This dilemma can also be witnessed when people unfamiliar with these street slang colloquialisms listen to rap music. Rap lyrics have always contained a high amount of street slang. In fact the majority of the modern jive alternatives used in this urban language where invented by rappers. Rappers would be writing their songs, trying to put their message across and at the same time make their lyrics rhyme. Instead of spending hours trying to think of rhyming lyrics, rappers would simply make up a word, or substitute an already existing word and change its meaning.
This technique has been used since the very early days of rap music, and has been the main contributor the modern street slang. The only subtle problem with this was that there is no official jive dictionary. So one persons interpretation of someones lyrics may be different to anothers, depending on what they believed the slang words meant. For example, many rap song lyrics would contradict other rap lyrics when two different rappers would use the same common word to replace different words. For example, early in the 1980s the word cat was used as a replacement for the word female. Nowadays, more popular rappers refer to a male as a cat.

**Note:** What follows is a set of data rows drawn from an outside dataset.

(** ** GET /auth *)

Definition auth_response (a : operatorAuthority) : option json :=
  match auth_class a, auth_principal a, auth_launcher a with
  | operatorAuthorityAdmin, _, _ => Some (JObject [("authority", JString "admin")])
  | operatorAuthorityPrincipal, Some p, _ =>
      Some (JObject (("authority", JString "principal") :: member "principal" (pa_PrincipalName p)))
  | operatorAuthorityLauncher, _, Some l =>
      Some (JObject (("authority", JString "launcher") :: member "principal" (la_PrincipalName l) ++
                     member "launcher_id" (la_LauncherID l)))
  | _, _, _ => None
  end.

Definition handleAuth (r : request) : H unit :=
  match parseBearerToken r with
  | None => refuse r "auth.parse_failed" (writeUnauthorized unauthorizedAuth)
  | Some token =>
      res ← h_db (authenticateOperatorToken adminHash token);
      match res with
      | Ok authority =>
          match auth_response authority with
          | Some v => respond (writeJSONRaw 200 v)
          | None => writeInvalidOperatorAuthority r "auth"
          end
      | Err e =>
          if isExpectedAuthFailure (classifyCredentialAuthFailure e)
          then refuse r "auth.unauthorized" (writeUnauthorized unauthorizedAuth)
          else refuse r "auth.database_error" internal_error
      end
  end.

(** ** Session bearers *)

Definition requireSessionCapability (now : Z) (r : request) : H Session :=
  match parseBearerToken r with
  | None => refuse r "session.parse_failed" (writeUnauthorized unauthorizedSessionCapability)
  | Some token =>
      res ← h_db (findSessionByToken token now);
      match res with
      | Ok s => mret s
      | Err e =>
          if errors_is e ErrSessionNotFound
          then refuse r "session.not_found" (writeUnauthorized unauthorizedSessionCapability)
          else refuse r "session.database_error" internal_error
      end
  end.

Record sessionFilesystemAuthority := mkFsAuthority { fa_Session : Session; fa_Snapshot : sessionFilesystemSnapshot }.

Inductive sessionAuthorityCaptureClass :=
  | sessionAuthorityCaptureNotFound | sessionAuthorityCaptureLookupDB | sessionAuthorityCaptureIntegrity
  | sessionAuthorityCaptureBegin | sessionAuthorityCaptureCommit.

Record sessionAuthorityCaptureError := mkCaptureError {
  ce_class : sessionAuthorityCaptureClass; ce_session : option Session }.

(** One short read transaction: its three failure points are told apart. *)
Definition captureSessionFilesystemAuthority (token : string) (now : Z)
    : db → list bool → (sessionFilesystemAuthority + sessionAuthorityCaptureError) * db * list bool := λ d f,
  match stmt (λ d, Ok ((), d)) d f with
  | (Err _, _, f) => (inr (mkCaptureError sessionAuthorityCaptureBegin None), d, f)
  | (Ok _, _, f) =>
      match findSessionByToken token now d f with
      | (Err e, _, f) =>
          (inr (mkCaptureError (if errors_is e ErrSessionNotFound then sessionAuthorityCaptureNotFound
                                else sessionAuthorityCaptureLookupDB) None), d, f)
      | (Ok s, _, f) =>
          match loadSessionFilesystemSnapshot (ss_ID s) (ss_Workspace s) d f with
          | (Err _, _, f) => (inr (mkCaptureError sessionAuthorityCaptureIntegrity (Some s)), d, f)
          | (Ok snapshot, _, f) =>
              match stmt (λ d, Ok ((), d)) d f with
              | (Err _, _, f) => (inr (mkCaptureError sessionAuthorityCaptureCommit (Some s)), d, f)
              | (Ok _, _, f) => (inl (mkFsAuthority s snapshot), d, f)
              end
          end
      end
  end.
Definition call_capture (token : string) (now : Z) : H (sessionFilesystemAuthority + sessionAuthorityCaptureError) :=
  h_proc (on_mac (λ m, let '(r, d, f) := captureSessionFilesystemAuthority token now (m_db m) (m_faults m) in
                       (r, with_db d f m))).

(** src/logging.go *)
Definition writeSessionFilesystemAuthorityRejected {A} (kind : string) (s : option Session) : H A :=
  _ ← writeAudit (audit ([("event", kind +:+ ".rejected"); ("result", "internal_error")] ++
        match s with
        | Some s => [("session_id", ss_ID s); ("principal_name", ss_PrincipalName s);
                     ("launcher_id", ss_LauncherID s); ("launcher_name", ss_LauncherName s)]
        | None => []
        end));
  respond internal_error.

Another example is the jive word shorty. When some rappers use the word shorty they are referring to a female, while other rappers consider a shorty to be a young child. There are countless other examples illustrating the complexity of urban street slang and expertise required to completely understand all rap lyrics. This is one of the important reasons for the success of rap music, especially through lower class youth. They are able to understand the lyrics and feel a connection to the language as it relates to them and their lifestyle, unlike that of higher-class citizens. The majority of whom find it difficult to understand the language used in rap lyrics. Another connection between rap music and youth is the content of the lyrics.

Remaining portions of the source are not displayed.